Original asymmetrical circuit solution

Sensing and limiting through the previous stage. In the initial 741 internal circuit diagram (Fig. 1), the Widlar's trick is applied only to the push transistor Q14 by Q15 and R9. For some reason (I will consider it below), it was unacceptable for it to be also applied to the pull transistor Q20. That is why they assigned the previous stage (the intermediate voltage amplifier Q16,Q17 and limiting transistor Q22) both to sense and limit the overcurrent.

741 initial sink

Fig. 1. In the initial 741 op-amp circuit solution, the previous stage both senses and limits the overcurrent

"Moving" the overload to the previous stage. The sensing is based on the properties of the BJT emitter follower. Let me clarify what this is about. In an emitter follower, the base-emitter junction makes a direct connection between the input and output. It is a one-way "diode" connection (from input to output). Under normal operating conditions, the transistor "lifts" its emitter voltage almost to the input base voltage level so that this direct connection does not work... and the base current is low (bootstrapping). When the output is grounded (short circuit), this phenomenon ceases to operate and the input is also grounded through the base-emitter junction... i.e., the overload is also applied to it. It would be not the case if the follower had been implemented with FET (source follower); so it is only valid for BJT.

No sensing the overload (ideal transistor). OK, the low load resistance is applied (through the Q20 base-emitter junction and 50 ohms R10) to the Q17 collector. And now the riddle comes into the picture, "How is it possible the load to change the Q17 collector current while its base voltage is kept constant?

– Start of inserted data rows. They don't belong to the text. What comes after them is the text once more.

(* ===== verification/SessionClose.v ===== *)
(** * Sessions: the end of a session

    Closing stops every stream in the order of the list, wipes the secrets, and
    frees the streams with their identifiers and their pipelines. *)

From Stdlib Require Import ZArith Lia.
From stdpp Require Import prelude gmap sets list.
From S2P Require Import Prelude Bitset IdsHeap FlexBuffer Pipeline RcMem Rings LinkedList LinkedListThm Mux Session SessionSdp SessionInv SessionCalls SessionThm SessionSdpThm.

Module SessionClose.
Import RcMem Rings LinkedList LinkedListThm Session SessionSdp SessionInv SessionCalls SessionThm SessionSdpThm.

Section Close.
Context {E : Type} {L : Layers E}.

Notation W := (lworld (IOEXSession E)).
Implicit Types w : W.

(** ** Freeing the streams

    In the middle of [list_clear], the streams [m] are left; the list itself is no
    longer a ring. [f] are the first handlers of the streams. *)
Record closing w (m : list (Z * Z)) (S : gset Z) (f : Z -> Z) : Prop := {
  cl_stream : forall i p, (i, p) ∈ m -> exists s hd, streams (client w) !! p = Some s /\ id s = i /\ 0 < i /\
    links (client w) !! p = Some hd /\ Pipeline.next hd = f p /\ f p <> 0;
  cl_live : forall i p, (i, p) ∈ m -> live w p 1 (Some ICE_STREAM_DESTROY);
  cl_ids : IdsHeap.refines (stream_ids (client w)) S;
  cl_max : IdsHeap.max_index (stream_ids (client w)) = MAX_STREAM_ID;
  cl_in : forall i, i ∈ m.*1 -> i ∈ S /\ freeable i = true;
  cl_nodup1 : NoDup m.*1;
  cl_nodup2 : NoDup m.*2;
  cl_head : forall p, p ∈ m.*2 -> p + le_stream <> head (lst w);
  cl_next : Forall (fun ab => nx (nodes w) ab.1 = Some ab.2) (pairs ((entry <$> m) ++ [head (lst w)]));
  cl_data : forall i p, (i, p) ∈ m -> exists n, nodes w !! (p + le_stream) = Some n /\ data n = p;
  cl_only : forall p, is_Some (streams (client w) !! p) -> p ∈ m.*2;
}.

(** The first stream goes. *)
Lemma free_first w i p m S f : closing w ((i, p) :: m) S f ->
  exists w', deref p w = Ok w' /\ closing w' m (S ∖ {[i]}) f /\ lst w' = lst w /\
    (forall a, a <> p + le_stream -> nodes w' !! a = nodes w !! a) /\
    client w' = put_env (handler_deref (f p) (env (client w))) (put_ids (stream_ids (client w'))
      (put_links (delete p (links (client w))) (put_streams (delete p (streams (client w))) (client w)))).
Proof.
  intros []. destruct (cl_stream0 i p) as (s & hd & Hs & Hid & Hi & Hl & Hn & H0); [left|].
  destruct (cl_in0 i) as [HiS Hg]; [left|]. cbn in cl_nodup3, cl_nodup4. apply NoDup_cons in cl_nodup3 as [Hni Hnd1]. apply NoDup_cons in cl_nodup4 as [Hnp Hnd2].
  assert (1 <= i <= MAX_STREAM_ID) as Hr by (destruct cl_ids0 as [_ HS]; rewrite cl_max0 in HS; by apply HS in HiS as [? _]).
  destruct (IdsHeap.ids_heap_free_refines (stream_ids (client w)) S i) as (h' & Ef & HR & Hmx & _); [done|by rewrite cl_max0|done|].
  rewrite (deref_last w p (Some ICE_STREAM_DESTROY) (cl_live0 i p ltac:(left))).
  cbn [call_destructor lworld_world client set_obj set_heap with_heap client_destroy stream_client].
  rewrite Z.eqb_refl. unfold stream_base_destroy. rewrite Hs, (Pipeline.handler_at_ok _ _ _ Hl). bind_simpl.
  rewrite Hn, (nonzero_true _ H0), Hid, (proj2 (Z.ltb_lt _ _)) by done. cbn [stream_ids put_env]. rewrite Ef. bind_simpl.
  eexists. split; [reflexivity|]. cbn.
  assert (forall j q, (j, q) ∈ m -> q <> p) as Hne by (intros j q Hin ->; apply Hnp; by eapply in_snd).
  split; [|split; [done|]; split; [|done]; intros a Ha; by rewrite lookup_delete_ne].
  split; cbn; try done.
  - intros j q Hin. destruct (cl_stream0 j q) as (s' & hd' & ? & ? & ? & ? & ? & ?); [by right|]. exists s', hd'.
    rewrite !lookup_delete_ne by (apply not_eq_sym; by eapply Hne). done.
  - intros j q Hin. destruct (cl_live0 j q) as (? & ? & Ho); [by right|]. split; [done|]. split; [done|]. cbn.
    rewrite lookup_delete_ne, lookup_insert_ne by (apply not_eq_sym; by eapply Hne). exact Ho.
  - congruence.
  - intros j Hj. destruct (cl_in0 j) as [? ?]; [by right|]. split; [|done]. set_solver.
  - intros q Hq. apply cl_head0. by right.
  - apply Forall_forall. intros [a b] Hab. cbn.
    assert (nx (nodes w) a = Some b) as Hx.
    { rewrite Forall_forall in cl_next0. apply (cl_next0 (a, b)). cbn. destruct m as [|x m]; [by apply elem_of_nil in Hab|].
      cbn in Hab |- *. rewrite pairs_cons. by right. }
    unfold nx. rewrite lookup_delete_ne; [exact Hx|]. intros <-. apply (list_elem_of_fmap_2 fst) in Hab. rewrite pairs_fst in Hab.
    apply list_elem_of_fmap in Hab as ([j q] & E1 & Hin). unfold entry in E1. cbn in E1. apply (Hne j q Hin). unfold le_stream in *. lia.
  - intros j q Hin. destruct (cl_data0 j q) as (n & En & ?); [by right|]. exists n. split; [|done]. rewrite lookup_delete_ne; [done|].
    intros E1. apply (Hne j q Hin). unfold le_stream in *. lia.
  - intros q Hq. destruct (decide (q = p)) as [->|Hqp]; [by rewrite lookup_delete_eq in Hq; destruct Hq|].
    rewrite lookup_delete_ne in Hq by done. apply cl_only0 in Hq. by apply elem_of_cons in Hq as [?|?].
Qed.

(** The session without its streams. *)
Definition emptied (ids : IdsHeap) (links' : Pipeline.store) (e : E) (y : IOEXSession E) : IOEXSession E :=
  put_env e (put_ids ids (put_links links' (put_streams ∅ y))).

Lemma free_all m : forall w S f ent, closing w m S f -> hd_error ((entry <$> m) ++ [head (lst w)]) = Some ent ->
  exists w' ids lk, clear_loop (length m) ent w = Ok w' /\ lst w' = lst w /\ nodes w' !! head (lst w) = nodes w !! head (lst w) /\
    client w' = emptied ids lk (foldl (fun e p => handler_deref (f p) e) (env (client w)) m.*2) (client w) /\
    IdsHeap.refines ids (S ∖ list_to_set m.*1) /\ IdsHeap.max_index ids = MAX_STREAM_ID.
Proof.
  induction m as [|[i p] m IH]; intros w S f ent Hc He; cbn in He; injection He as <-; cbn [clear_loop length].
  { rewrite Z.eqb_refl. exists w, (stream_ids (client w)), (links (client w)). split; [done|]. split; [done|]. split; [done|]. destruct Hc.
    cbn. split; [|split; [|done]].
    - assert (streams (client w) = ∅) as Hs.
      { apply map_eq. intros q. rewrite lookup_empty. destruct (streams (client w) !! q) eqn:Eq; [|done].
        exfalso. assert (q ∈ ([] : list (Z * Z)).*2) as Hin by (apply cl_only0; eauto). by apply elem_of_nil in Hin. }
      unfold emptied. rewrite <- Hs. by destruct (client w).
    - replace (S ∖ ∅) with S by set_solver. done. }
  pose proof Hc as [_ _ _ _ _ _ _ Hhead Hnext Hdata _]. rewrite (proj2 (Z.eqb_neq _ _)) by (apply Hhead; left).
  destruct (Hdata i p) as (n & En & Hdn); [left|]. unfold entry at 1. cbn [snd]. rewrite (node_ok _ _ _ En). bind_simpl. rewrite Hdn.
  destruct (free_first _ _ _ _ _ _ Hc) as (w1 & -> & Hc1 & Hl1 & Hn1 & Hcl1). bind_simpl.
  destruct (IH w1 (S ∖ {[i]}) f (next n) Hc1) as (w' & ids & lk & -> & Hl & Hnd & Hcl & HR & Hm).
  - rewrite Hl1. destruct m as [|c m]; cbn in Hnext |- *; rewrite pairs_cons in Hnext; apply Forall_cons in Hnext as [Hx _];
      cbn in Hx; unfold nx, entry in Hx; cbn [snd] in Hx; rewrite En in Hx; symmetry; exact Hx.
  - exists w', ids, lk. split; [done|]. split; [congruence|]. split.
    + rewrite Hl1 in Hnd. rewrite Hnd. apply Hn1. apply not_eq_sym, Hhead. left.
    + split; [|split; [|done]].
      * rewrite Hcl, Hcl1. done.
      * cbn. replace (S ∖ ({[i]} ∪ list_to_set m.*1)) with (S ∖ {[i]} ∖ list_to_set m.*1) by set_solver. done.
Qed.

(** The list between two calls, before it is cleared. *)
Lemma inv_closing w m S : inv w m S -> (forall i, i ∈ m.*1 -> freeable i = true) ->
  closing w m S (fun p => first_handler p (client w)).
Proof.
  intros [Hc Hd] Hg. pose proof Hc as []. pose proof c_list0 as [[Hnd Hlk] _ _ _ _ Hent]. apply NoDup_cons in Hnd as [Hh Hnd].
  split; try done.
  - intros i p Hin. destruct (c_stream0 i p Hin) as (s & Hs & Hi & H0). destruct (c_pipe0 i p Hin) as ([|h hs] & Hne & Hch); [done|].
    destruct (Pipeline.chain_handler _ [] p (h :: hs) Hch) as [_ Hp]. destruct (Pipeline.chain_handler _ [p] h hs Hch) as [Hh0 _].
    exists s. eexists. do 3 (split; [done|]). unfold first_handler. rewrite Hp. split; [done|]. done.
  - intros i p Hin. exact (stream_live _ _ _ _ _ _ Hc Hin).
  - intros i Hi. split; [by apply c_in0|by apply Hg].
  - by apply (core_nodup2 _ _ _ _ Hc).
  - intros p ([i q] & -> & Hin)%list_elem_of_fmap E1. apply Hh. rewrite <- E1. apply list_elem_of_fmap. by exists (i, q).
  - assert (Forall (fun ab => nx (nodes w) ab.1 = Some ab.2) (pairs (head (lst w) :: (entry <$> m) ++ [head (lst w)]))) as HA
      by (eapply Forall_impl; [exact Hlk|]; by intros ? [? _]).
    destruct (entry <$> m) as [|x l]; [by constructor|]. cbn in HA |- *. rewrite pairs_cons in HA. by apply Forall_cons in HA as [_ HA].
  - intros i p Hin. destruct (Hent (entry (i, p))) as (_ & (n & En & Hdn) & _); [by apply list_elem_of_fmap; exists (i, p)|].
    exists n. split; [exact En|]. unfold entry in Hdn. cbn [snd] in Hdn. rewrite Z.add_simpl_r in Hdn. done.
Qed.

(** [list_destroy]: with the lock, no stream is left. *)
Lemma list_destroy_spec w m S lock_rc : inv w m S -> (forall i, i ∈ m.*1 -> freeable i = true) -> lock_rc = 0 ->
  exists w' ids lk, list_destroy lock_rc w = Ok w' /\
    client w' = emptied ids lk (foldl (fun e p => handler_deref (first_handler p (client w)) e) (env (client w)) m.*2) (client w) /\
    IdsHeap.refines ids (S ∖ list_to_set m.*1).
Proof.
  intros Hi Hg ->. pose proof (inv_closing w m S Hi Hg) as Hcl. destruct Hi as [Hc _]. pose proof (c_list _ _ _ _ Hc) as HR.
  unfold list_destroy. change (nonzero 0) with false. rewrite andb_false_r. unfold list_clear_i.
  destruct (ring_head_next w _ HR) as (nh & b & En & Hb & Hl1). rewrite En. bind_simpl.
  rewrite (rp_size _ _ HR). unfold zlen. rewrite length_fmap, Nat2Z.id.
  destruct (free_all m w S _ (next nh) Hcl) as (w1 & ids & lk & -> & Hl & Hnd & Hclient & HR1 & _).
  { change (((entry <$> m) ++ [head (lst w)]) !! 0%nat = Some b) in Hl1. rewrite Hb. by destruct (entry <$> m). }
  bind_simpl. rewrite Hl. destruct (ring_node _ _ _ (head (lst w)) (rp_ring _ _ HR)) as [n1 Hn1]; [left|]. rewrite <- Hnd in Hn1.
  rewrite (upd_ok _ _ _ _ Hn1). bind_simpl. rewrite (upd_ok _ _ _ _ (lookup_insert_eq (nodes w1) _ _)). bind_simpl.
  eexists _, ids, lk. split; [reflexivity|]. split; [exact Hclient|done].
Qed.

(** ** Closing *)

Lemma each_stop m : forall y, each step_stop m tt y =
  (inr tt, put_env (foldl (fun e p => handler_stop (first_handler p y) 0 e) (env y) m.*2) y).
Proof. induction m as [|[i p] m IH]; intros y; cbn; [by destruct y|]. rewrite IH. done. Qed.

(** The keys of a session that was closed. *)
Definition wiped (k : Keys) : Keys :=
  mkKeys (public_key k) (wipe (secret_key k)) (peer_pubkey k) (wipe (nonce k)) (wipe (credential k)) (enabled k) (wipe (key k)).

(** The transport after all streams, in the order of the list, were stopped, the worker ended
    and the pipelines were given back. *)
Definition closed_env (y : IOEXSession E) (ps : list Z) : E :=
  let e := foldl (fun e p => handler_stop (first_handler p y) 0 e) (env y) ps in
  let e := if worker y then worker_stop e else e in
  foldl (fun e p => handler_deref (first_handler p y) e) e ps.

Lemma close_spec w m S ws lock_rc : inv w m S -> (forall i, i ∈ m.*1 -> freeable i = true) -> ws <> 0 -> lock_rc = 0 ->
  exists w', IOEX_session_close ws lock_rc w = Ok w' /\ streams (client w') = ∅ /\ keys (client w') = wiped (keys (client w)) /\
    env (client w') = closed_env (client w) m.*2 /\ IdsHeap.refines (stream_ids (client w')) (S ∖ list_to_set m.*1).
Proof.
  intros Hi Hg Hws Hlock. unfold IOEX_session_close. rewrite (proj2 (Z.eqb_neq _ _)) by done. unfold session_internal_close.
  destruct (over_streams_spec _ (fun a => a) _ no_invariant w m S tt (stop_turns w m S) (proj1 Hi)) as [-> _]; [done|]. bind_simpl.
  rewrite each_stop. cbn [fst snd]. set (e1 := foldl _ _ _).
  set (w2 := if worker _ then _ else _). set (w3 := with_keys _ w2).
  assert (exists y3, w3 = with_client y3 w /\ quiet (client w) y3 /\ keys y3 = wiped (keys (client w)) /\
    env y3 = if worker (client w) then worker_stop e1 else e1) as (y3 & E3 & Hq & Hk & He).
  { unfold w3, w2. cbn [client with_client worker put_env]. destruct (worker (client w)); eexists; (split; [reflexivity|]); done. }
  unfold session_base_destroy. rewrite E3. pose proof (inv_quiet w m S y3 Hq Hi) as Hi3.
  destruct (list_destroy_spec _ _ _ lock_rc Hi3 Hg Hlock) as (w' & ids & lk & -> & Hcl & HR).
  exists w'. split; [done|]. rewrite Hcl. cbn. split; [done|]. split; [done|]. split; [|done].
  unfold closed_env. fold e1. rewrite He. unfold first_handler. by destruct Hq as (_ & -> & _).
Qed.

End Close.

End SessionClose.
(* ===== verification/SessionApi.v ===== *)
(** * Sessions: what their interface promises

    Sequences of calls on the streams of a session, the exchange of descriptions
    between two sessions, and the start and the end of a session; with a small
    environment in which they run. *)

From Stdlib Require Import ZArith Lia String.
From stdpp Require Import prelude gmap sets list.
From S2P Require Import Prelude Bitset IdsHeap FlexBuffer Base58 Crypto Pipeline RcMem Rings LinkedList LinkedListThm Mux Session SessionSdp SessionInv SessionCalls SessionThm SessionSdpThm SessionClose.

Module SessionApi.
Import RcMem Rings LinkedList LinkedListThm Session SessionSdp SessionInv SessionCalls SessionThm SessionSdpThm SessionClose.

(** The calls that change the streams of a session, the calls on a stream, and what
    the transport reports of a stream. *)
Inductive sop :=
| AddStream (ty opts : Z) (cb : option (bool * bool)) (lock_rc : Z)
| RemoveStream (sid : Z)
| OnStream (c : call)
| StateChanged (p st : Z)
| Data (p : Z) (buf : FlexBuffer).

Section Api.
Context {E : Type} {L : Layers E}.

Notation W := (lworld (IOEXSession E)).
Implicit Types w : W.

Definition exec_op (ws : Z) (o : sop) w : outcome (Z * W) :=
  match o with
  | AddStream ty opts cb lock_rc => IOEX_session_add_stream ws ty opts cb lock_rc w
  | RemoveStream sid => IOEX_session_remove_stream ws sid w
  | OnStream c => exec ws c w
  | StateChanged p st => w ← stream_base_on_state_changed p st w; Ok (0, w)
  | Data p buf => w ← stream_base_on_data p buf w; Ok (0, w)
  end.

(** Identifiers that are handed out are among those whose release is defined, data
    are as long as the call says, and the transport reports streams that exist. *)
Definition allowed w (o : sop) : Prop :=
  match o with
  | AddStream _ _ _ lock_rc => next_good lock_rc w
  | RemoveStream _ => True
  | OnStream c => data_there c
  | StateChanged p _ => is_Some (streams (client w) !! p)
  | Data p buf => is_Some (streams (client w) !! p) /\ FlexBuffer.flex_wf buf /\ FlexBuffer.size buf < 2 ^ 62
  end.

(** The streams of the list, their objects, reference counts, identifiers and
    pipelines agree. *)
Definition ready w : Prop := exists m S, inv w m S /\ forall i, i ∈ m.*1 -> freeable i = true.

Inductive reaches (ws : Z) : W -> W -> Prop :=
| reaches_refl w : reaches ws w w
| reaches_step w w1 o r w2 : reaches ws w w1 -> allowed w1 o -> exec_op ws o w1 = Ok (r, w2) -> reaches ws w w2.

Lemma ready_quiet w y : quiet (client w) y -> ready w -> ready (with_client y w).
Proof. intros Hq (m & S & Hi & Hg). exists m, S. split; [by apply inv_quiet|done]. Qed.

Lemma ready_stream w p s s' : ready w -> streams (client w) !! p = Some s -> id s' = id s ->
  ready (upd_session (put_streams (<[p := s']> (streams (client w)))) w).
Proof.
  intros (m & S & [Hc Hd] & Hg) Hp Hid. exists m, S. split; [|done]. split; [by apply (stream_change _ _ _ _ _ s)|].
  cbn. intros q Hq. apply Hd. destruct (decide (p = q)) as [<-|Hne]; [by rewrite Hp|by rewrite lookup_insert_ne in Hq].
Qed.

Lemma answer_quiet ws c f y : quiet y (snd (answer ws c f y)).
Proof.
  unfold answer. destruct (_ || _); [done|]. destruct f as [[[p s] h]|]; [|done]. destruct (refusal c s); [done|].
  destruct (effect c p s h (env y)) as [rc e]. by destruct (reported c rc).
Qed.

Lemma ready_snoc (m : list (Z * Z)) i p : (forall j, j ∈ m.*1 -> freeable j = true) -> freeable i = true ->
  forall j, j ∈ (m ++ [(i, p)]).*1 -> freeable j = true.
Proof. intros Hm Hi j. rewrite fmap_app. cbn. intros [Hin| ->%list_elem_of_singleton]%elem_of_app; [by apply Hm|done]. Qed.

Lemma ready_removed (m1 m2 : list (Z * Z)) c : (forall j, j ∈ (m1 ++ c :: m2).*1 -> freeable j = true) ->
  forall j, j ∈ (m1 ++ m2).*1 -> freeable j = true.
Proof. intros H j Hin. apply H. rewrite fmap_app in *. cbn. set_solver. Qed.

Lemma op_runs ws w o : ready w -> allowed w o -> exists r w', exec_op ws o w = Ok (r, w') /\ ready w'.
Proof.
  intros (m & S & Hi & Hg) Ho. destruct o as [ty opts cb lock_rc|sid|c|p st|p buf]; cbn [exec_op allowed] in *.
  - destruct (add_stream_spec w m S ws ty opts cb lock_rc Hi Ho) as (r & w' & -> & Hcase). do 2 eexists. split; [reflexivity|].
    destruct Hcase as [[_ Hi']|(_ & _ & Hr & p & hs & s & Hi' & _)]; [by exists m, S|].
    exists (m ++ [(r, p)]), ({[r]} ∪ S). split; [done|]. by apply ready_snoc.
  - destruct (remove_stream_spec w m S ws sid Hi (Hg sid)) as (r & w' & -> & Hcase). do 2 eexists. split; [reflexivity|].
    destruct Hcase as [[_ [code ->]]|(_ & m1 & p & m2 & h & hs & -> & _ & Hi' & _)].
    + apply ready_quiet; [done|]. by exists m, S.
    + exists (m1 ++ m2), (S ∖ {[sid]}). split; [done|]. by apply (ready_removed m1 m2 (sid, p)).
  - rewrite (exec_spec w m S ws c (proj1 Hi) Ho). do 2 eexists. split; [reflexivity|].
    apply ready_quiet; [apply answer_quiet|]. by exists m, S.
  - destruct Ho as [s Hs]. unfold stream_base_on_state_changed. rewrite (upd_stream_ok _ _ _ _ Hs). bind_simpl.
    pose proof (ready_stream w p s (set_state st s) ltac:(by exists m, S) Hs eq_refl) as Hr. set (w1 := upd_session _ w) in *.
    rewrite (stream_ok w1 p (set_state st s)) by (cbn; by rewrite lookup_insert_eq). bind_simpl. do 2 eexists. split; [reflexivity|].
    destruct (has_state _); [|done]. by apply (ready_quiet w1).
  - destruct Ho as ([s Hs] & Hwf & Hsz). unfold stream_base_on_data. rewrite (stream_ok _ _ _ Hs). bind_simpl. destruct (has_data s).
    + rewrite FlexBuffer.ptr_spec; [|done|lia|by apply FlexBuffer.fw_size|unfold FlexBuffer.flex_buffer_size; lia]. bind_simpl. do 2 eexists. split; [reflexivity|].
      apply (ready_quiet w); [done|]. by exists m, S.
    + do 2 eexists. split; [reflexivity|]. by exists m, S.
Qed.

Lemma session_reaches ws w w' : ready w -> reaches ws w w' -> ready w'.
Proof.
  intros Hr H. induction H as [|w w1 o r w2 H1 IH Ho He]; [done|]. destruct (op_runs ws w1 o (IH Hr) Ho) as (r' & w' & E' & H').
  rewrite He in E'. by injection E' as -> ->.
Qed.


(** [IOEX_session_add_stream] either returns -1 and the streams are the ones of
    before, whichever step failed; or it returns a new positive identifier, and the
    session has one more stream, at the end of its list, with the type and options
    asked for, in state 0, and a pipeline of one handler for each of its options'
    layers over the transport, whose first is the multiplexer if there is one. *)
Theorem session_add_stream w m S ws ty opts cb lock_rc : inv w m S -> next_good lock_rc w ->
  exists r w', IOEX_session_add_stream ws ty opts cb lock_rc w = Ok (r, w') /\
    ((r = -1 /\ inv w' m S) \/ (0 < r /\ r ∉ S /\ freeable r = true /\ added w' m S r ty opts)).
Proof. apply add_stream_spec. Qed.

(** The calls on a stream (write, type, state, transport information, channels,
    flow control, port forwarding) do what the table [answer] says on every branch:
    they refuse bad arguments, unknown streams and streams in the wrong state with
    the table's error, and otherwise make the one call of the pipeline, with the
    data behind 128 bytes of room, and report its result; they change nothing else,
    and give their reference to the stream back. *)
Theorem stream_calls w m S ws c : inv w m S -> data_there c ->
  let '(r, y) := answer ws c (found w m (target c)) (client w) in
  exec ws c w = Ok (r, with_client y w) /\ inv (with_client y w) m S.
Proof.
  intros Hi Hd. rewrite (exec_spec w m S ws c (proj1 Hi) Hd).
  pose proof (answer_quiet ws c (found w m (target c)) (client w)) as Hq. destruct (answer ws c _ _) as [r y]. split; [done|].
  by apply inv_quiet.
Qed.


(** The key of the encryption is made of the peer's public key that the session
    had before [IOEX_session_start] read the description, which is where the peer's
    public key comes from: on a session that starts for the first time the key does
    not depend on the peer, and is not the one the two sides would agree on. *)
Theorem session_key_ignores_description w m S ws sdp len : inv w m S -> ws <> 0 -> 1 < len <= zlen sdp + 1 -> m <> [] ->
  (forall d, pjmedia_sdp_parse (ztake (len - 1) sdp) = inr d -> readable d) ->
  exists r y', IOEX_session_start ws (Some sdp) len w = Ok (r, with_client y' w) /\
    key (keys y') = (if enabled (keys (client w))
                     then crypto_compute_symmetric_key (peer_pubkey (keys (client w))) (secret_key (keys (client w))) (key (keys (client w)))
                     else key (keys (client w))).
Proof.
  intros Hi Hws Hl Hm Hr. destruct (start_spec w m S ws sdp len Hi Hws Hl Hm Hr) as (r & y' & Es & _ & H).
  exists r, y'. split; [done|]. destruct (forallb _ _).
  - destruct H as (rc & y & _ & Hu & H). pose proof (un_key _ _ Hu) as Hk. change (key (keys y) = start_key (keys (client w))) in Hk.
    destruct (rc <? 0); destruct H as [_ ->]; exact Hk.
  - by destruct H as [_ ->].
Qed.


(** ** Two sessions *)

(** What PJMEDIA documents of printing and parsing. *)
Definition print_parse : Prop := forall d len rc out, pjmedia_sdp_print d len = (rc, out) -> 0 <= rc ->
  0 < rc /\ zlen out = rc /\ pjmedia_sdp_parse out = inr d.
(** The loop over the channels, [nfds] descriptors of [ready] being left; a change of the
    table starts it again. *)
Fixpoint scan_channels (fuel : nat) (it : HashtableIterator) (nfds : Z) (ready : gset Z) w : outcome (Z * gset Z * W) :=
  if nfds <=? 0 then Ok (nfds, ready, w)
  else
    more ← channels_iterator_has_next it w;
    if negb more then Ok (nfds, ready, w)
    else
      match fuel with
      | O => NoFuel
      | S fuel =>
          r ← channels_iterator_next it w;
          let '(rc, p, it, w) := r in
          if rc =? 0 then Ok (nfds, ready, w)
          else if rc <? 0 then it ← channels_iterate w; scan_channels fuel it nfds ready w
          else
            ch ← chan p w;
            let sock := sock_of_channel (id ch) (worker_of w) in
            let tcp := type ch =? ChannelType_TCP_PortForwarding in
            let w := if tcp && negb (fd_in_range sock) then tell abort w else w in
            if tcp && bool_decide (sock ∈ ready) then
              w ← handle_tcp_portforwarding_channel (id ch) sock w;
              w ← deref p w;
              scan_channels fuel it (nfds - 1) (ready ∖ {[sock]}) w
            else
              w ← deref p w;
              scan_channels fuel it nfds ready w
      end.

(** The loop over the forwardings, whose table does not change in it. *)
Fixpoint scan_forwardings (l : list (Z * PortForwarding)) (nfds : Z) (ready : gset Z) w : outcome W :=
  match l with
  | [] => Ok w
  | (_, pf) :: l =>
      if nfds <=? 0 then Ok w
      else if negb (bool_decide (pf_sock pf ∈ ready)) then scan_forwardings l nfds ready w
      else
        w ← (if pf_protocol pf =? PortForwardingProtocol_TCP then handle_tcp_portofrwarding pf w else Ok w);
        scan_forwardings l (nfds - 1) (ready ∖ {[pf_sock pf]}) w
  end.

(** The answer of [select]. *)
Inductive selected := Ready (fds : gset Z) | Timeout | Interrupted (error : Z).

Definition EBADF : Z := 9.

(** One turn of the worker: whether it goes on. Of the descriptors that are ready only
    those that it waits for are told. *)
Definition worker_round (fuel : nat) (s : selected) w : outcome (bool * W) :=
  let rfds := fdset_copy (worker_of w) in
  match s with
  | Interrupted error => Ok (error =? EBADF, w)
  | Timeout => Ok (true, w)
  | Ready fds =>
      let ready := fds ∩ rfds in
      let nfds := Z.of_nat (size ready) in
      if nfds =? 0 then Ok (true, w)
      else
        let ev := event (fdset (worker_of w)) in
        let '(nfds, ready, w) :=
          if bool_decide (ev ∈ ready) then (nfds - 1, ready ∖ {[ev]}, tell (fun e => with_fdset (fdset_drop_wakeup (fdset e)) e) w)
          else (nfds, ready, w) in
        it ← channels_iterate w;
        r ← scan_channels fuel it nfds ready w;
        let '(nfds, ready, w) := r in
        w ← scan_forwardings (portforwardings (worker_of w)) nfds ready w;
        Ok (true, w)
  end.

(** The worker for the answers of [select]; another thread may have stopped it. *)
Fixpoint worker_loop (fuel : nat) (l : list selected) w : outcome W :=
  if negb (running (worker_of w)) then Ok w
  else
    match l with
    | [] => NoFuel
    | s :: l =>
        r ← worker_round fuel s w;
        if (fst r : bool) then worker_loop fuel l (snd r) else Ok (snd r)
    end.

Definition worker_routine (fuel : nat) (l : list selected) w : outcome W :=
  w ← worker_loop fuel l (tell (with_running true) w);
  Ok (tell (with_running false) w).

End Forwarding.

End Forwarding.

Q17, like any BJT, behaves as a constant current source (sink here); so its collector current cannot be changed from the side of the collector... the voltage drop across R11 cannot be changed as well.

(Practically, we have implemented this experiment as follows. In the beginning, we have set some constant input voltage so that Q17 base voltage is constant. Then we connect a variable load resistor (rheostat) between the output and V+. There is some (small) Q20 base current that, together with Q13 quiescent collector current, enters Q17 collector. Both they flow through R11 and create a voltage drop that is unsufficient to turn on Q22. Then we begin decreasing RL up to zero (short to V+). Q20 base current increases... but Q17 (behaving as a current sink) should not let it do that. So the voltage drop should not change.)

And this would indeed be the case if Q17 was an "ideal" transistor (without any Early effect) having an almost horizontal output IV curve - Fig. 2. When the resistance applied to the collector changes from RL + R10 to only R10, the load line rotates clockwise... the intersection (operating) point moves from 1 to 2 position... but the collector current does not change - I1 = I2, dI = 0. So the voltage drop across R11 does not change as well... and Q22 does not sense the overload.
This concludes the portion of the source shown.